+++ DATA SECTION +++

(** * NeonCrypt: the on-chain message ledger

    A shallow embedding of [contracts/NeonCrypt.sol] and the proofs of the
    ledger properties of the specification: dense identifiers, the per-owner
    index, soft delete, and the point, list and batch read paths.

    Conventions of the embedding:
    - [uint256], [address] and the [bytes32] ciphertext handles are [N];
      checked arithmetic of Solidity 0.8 is written out ([Panic 0x11]).
    - a [mapping] is a [gmap] read with the zero value as default.
    - a function body runs in the monad [M]: state passing over the contract
      storage, the external FHE contracts and the events emitted so far,
      with [revert] as the error.  A reverted call changes nothing.
    - gas is not modelled. *)

From Stdlib.Strings Require Import Byte.
From Stdlib.Numbers Require DecimalPos DecimalN.
From stdpp Require Import gmap strings list fin_maps numbers.

Local Open Scope N_scope.

(** ** Solidity value types *)

Abbreviation uint256 := N (only parsing).
Abbreviation address := N (only parsing).
Abbreviation bytes := (list byte) (only parsing).
(** [euint32] and [externalEuint32] are user-defined value types over
    [bytes32]. *)
Abbreviation euint32 := N (only parsing).
Abbreviation externalEuint32 := N (only parsing).

Definition MAX_UINT256 : N := 2 ^ 256 - 1.

(** ** Failures of a call *)

Inductive Failure :=
| Revert (reason : string)   (* require(cond, reason) *)
| Panic (code : N)           (* compiler-inserted checks *)
| AuthorityFailure.          (* a call into the FHE library reverted *)

#[global] Instance Failure_eq_dec : EqDecision Failure.
Proof. solve_decision. Defined.

Definition PANIC_OVERFLOW : N := 17.       (* 0x11 *)
Definition PANIC_INDEX : N := 50.          (* 0x32 *)

(** The failure reasons of the specification, as the contract signals them. *)
Definition InvalidProof : Failure := Revert "Input proof cannot be empty".
Definition NotFound : Failure := Revert "Message does not exist".
Definition Unauthorized : Failure := Revert "Not message owner".
Definition AlreadyDeleted : Failure := Revert "Message already deleted".

Inductive result (A : Type) :=
| Ok (a : A)
| Err (e : Failure).
Arguments Ok {A} a.
Arguments Err {A} e.

(** ** Contract storage *)

Record Message := mkMessage {
  encryptedContent : euint32;
  timestamp : uint256;
  sender : address;
  isActive : bool
}.

#[global] Instance Message_eq_dec : EqDecision Message.
Proof. solve_decision. Defined.

(** The value a [mapping(uint256 => Message)] holds at an unwritten key. *)
Definition zero_Message : Message := mkMessage 0 0 0 false.

Record Storage := mkStorage {
  _totalMessages : uint256;
  _messages : gmap N Message;
  _userMessages : gmap N (list N)
}.

Definition empty_Storage : Storage := mkStorage 0 ∅ ∅.

(** [_messages[id]] and [_userMessages[user]] as Solidity reads them. *)
Definition message_at (st : Storage) (id : uint256) : Message :=
  default zero_Message (_messages st !! id).

Definition ids_of (st : Storage) (user : address) : list N :=
  default [] (_userMessages st !! user).

Inductive Event :=
| MessageSubmitted (sender : address) (messageId : uint256) (timestamp : uint256)
| MessageDeleted (sender : address) (messageId : uint256).

(** ** The Ciphertext Authority

    [FHE.fromExternal], [FHE.allowThis] and [FHE.allow] call the FHEVM
    contracts, which are not part of this repository.  They are an interface:
    a state of their own, and operations that may revert ([None]). *)

Class CiphertextAuthority := {
  authority : Type;
  fromExternal :
    address (* this *) → address (* msg.sender *) →
    externalEuint32 → bytes → authority → option (euint32 * authority);
  allow :
    address (* this *) → euint32 → address (* grantee *) →
    authority → option authority
}.

(** A pass-through authority: every handle with its proof is accepted as it
    is, and the grants are recorded. *)
#[global] Instance mock_authority : CiphertextAuthority | 100 := {|
  authority := list (N * N);
  fromExternal := λ _ _ h _ a, Some (h, a);
  allow := λ _ h who a, Some (a ++ [(h, who)])
|}.

(** ** Execution environment and monad *)

Record Env := mkEnv {
  this : address;
  msg_sender : address;
  block_timestamp : uint256
}.

Section Ledger.
Context {CA : CiphertextAuthority}.

(** What persists between calls. *)
Record World := mkWorld {
  ledger : Storage;
  coprocessor : authority
}.

(** What a running call sees and changes. *)
Record Exec := mkExec {
  world : World;
  emitted : list Event
}.

Definition M (A : Type) : Type := Exec → result (A * Exec).

Definition ret {A} (a : A) : M A := λ x, Ok (a, x).

Definition bind {A B} (c : M A) (k : A → M B) : M B :=
  λ x, match c x with
       | Ok (a, x') => k a x'
       | Err e => Err e
       end.

Definition revert {A} (e : Failure) : M A := λ _, Err e.

Definition require (cond : bool) (reason : string) : M unit :=
  if cond then ret tt else revert (Revert reason).

Definition read_storage : M Storage := λ x, Ok (ledger (world x), x).

Definition write_storage (st : Storage) : M unit :=
  λ x, Ok (tt, mkExec (mkWorld st (coprocessor (world x))) (emitted x)).

Definition emit (e : Event) : M unit :=
  λ x, Ok (tt, mkExec (world x) (emitted x ++ [e])).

+++

TO DO: Show the data once more, exactly as it was written.

ANSWER TO THIS PROBLEM:
(** * NeonCrypt: the on-chain message ledger

    A shallow embedding of [contracts/NeonCrypt.sol] and the proofs of the
    ledger properties of the specification: dense identifiers, the per-owner
    index, soft delete, and the point, list and batch read paths.

    Conventions of the embedding:
    - [uint256], [address] and the [bytes32] ciphertext handles are [N];
      checked arithmetic of Solidity 0.8 is written out ([Panic 0x11]).
    - a [mapping] is a [gmap] read with the zero value as default.
    - a function body runs in the monad [M]: state passing over the contract
      storage, the external FHE contracts and the events emitted so far,
      with [revert] as the error.  A reverted call changes nothing.
    - gas is not modelled. *)

From Stdlib.Strings Require Import Byte.
From Stdlib.Numbers Require DecimalPos DecimalN.
From stdpp Require Import gmap strings list fin_maps numbers.

Local Open Scope N_scope.

(** ** Solidity value types *)

Abbreviation uint256 := N (only parsing).
Abbreviation address := N (only parsing).
Abbreviation bytes := (list byte) (only parsing).
(** [euint32] and [externalEuint32] are user-defined value types over
    [bytes32]. *)
Abbreviation euint32 := N (only parsing).
Abbreviation externalEuint32 := N (only parsing).

Definition MAX_UINT256 : N := 2 ^ 256 - 1.

(** ** Failures of a call *)

Inductive Failure :=
| Revert (reason : string)   (* require(cond, reason) *)
| Panic (code : N)           (* compiler-inserted checks *)
| AuthorityFailure.          (* a call into the FHE library reverted *)

#[global] Instance Failure_eq_dec : EqDecision Failure.
Proof. solve_decision. Defined.

Definition PANIC_OVERFLOW : N := 17.       (* 0x11 *)
Definition PANIC_INDEX : N := 50.          (* 0x32 *)

(** The failure reasons of the specification, as the contract signals them. *)
Definition InvalidProof : Failure := Revert "Input proof cannot be empty".
Definition NotFound : Failure := Revert "Message does not exist".
Definition Unauthorized : Failure := Revert "Not message owner".
Definition AlreadyDeleted : Failure := Revert "Message already deleted".

Inductive result (A : Type) :=
| Ok (a : A)
| Err (e : Failure).
Arguments Ok {A} a.
Arguments Err {A} e.

(** ** Contract storage *)

Record Message := mkMessage {
  encryptedContent : euint32;
  timestamp : uint256;
  sender : address;
  isActive : bool
}.

#[global] Instance Message_eq_dec : EqDecision Message.
Proof. solve_decision. Defined.

(** The value a [mapping(uint256 => Message)] holds at an unwritten key. *)
Definition zero_Message : Message := mkMessage 0 0 0 false.

Record Storage := mkStorage {
  _totalMessages : uint256;
  _messages : gmap N Message;
  _userMessages : gmap N (list N)
}.

Definition empty_Storage : Storage := mkStorage 0 ∅ ∅.

(** [_messages[id]] and [_userMessages[user]] as Solidity reads them. *)
Definition message_at (st : Storage) (id : uint256) : Message :=
  default zero_Message (_messages st !! id).

Definition ids_of (st : Storage) (user : address) : list N :=
  default [] (_userMessages st !! user).

Inductive Event :=
| MessageSubmitted (sender : address) (messageId : uint256) (timestamp : uint256)
| MessageDeleted (sender : address) (messageId : uint256).

(** ** The Ciphertext Authority

    [FHE.fromExternal], [FHE.allowThis] and [FHE.allow] call the FHEVM
    contracts, which are not part of this repository.  They are an interface:
    a state of their own, and operations that may revert ([None]). *)

Class CiphertextAuthority := {
  authority : Type;
  fromExternal :
    address (* this *) → address (* msg.sender *) →
    externalEuint32 → bytes → authority → option (euint32 * authority);
  allow :
    address (* this *) → euint32 → address (* grantee *) →
    authority → option authority
}.

(** A pass-through authority: every handle with its proof is accepted as it
    is, and the grants are recorded. *)
#[global] Instance mock_authority : CiphertextAuthority | 100 := {|
  authority := list (N * N);
  fromExternal := λ _ _ h _ a, Some (h, a);
  allow := λ _ h who a, Some (a ++ [(h, who)])
|}.

(** ** Execution environment and monad *)

Record Env := mkEnv {
  this : address;
  msg_sender : address;
  block_timestamp : uint256
}.

Section Ledger.
Context {CA : CiphertextAuthority}.

(** What persists between calls. *)
Record World := mkWorld {
  ledger : Storage;
  coprocessor : authority
}.

(** What a running call sees and changes. *)
Record Exec := mkExec {
  world : World;
  emitted : list Event
}.

Definition M (A : Type) : Type := Exec → result (A * Exec).

Definition ret {A} (a : A) : M A := λ x, Ok (a, x).

Definition bind {A B} (c : M A) (k : A → M B) : M B :=
  λ x, match c x with
       | Ok (a, x') => k a x'
       | Err e => Err e
       end.

Definition revert {A} (e : Failure) : M A := λ _, Err e.

Definition require (cond : bool) (reason : string) : M unit :=
  if cond then ret tt else revert (Revert reason).

Definition read_storage : M Storage := λ x, Ok (ledger (world x), x).

Definition write_storage (st : Storage) : M unit :=
  λ x, Ok (tt, mkExec (mkWorld st (coprocessor (world x))) (emitted x)).

Definition emit (e : Event) : M unit :=
  λ x, Ok (tt, mkExec (world x) (emitted x ++ [e])).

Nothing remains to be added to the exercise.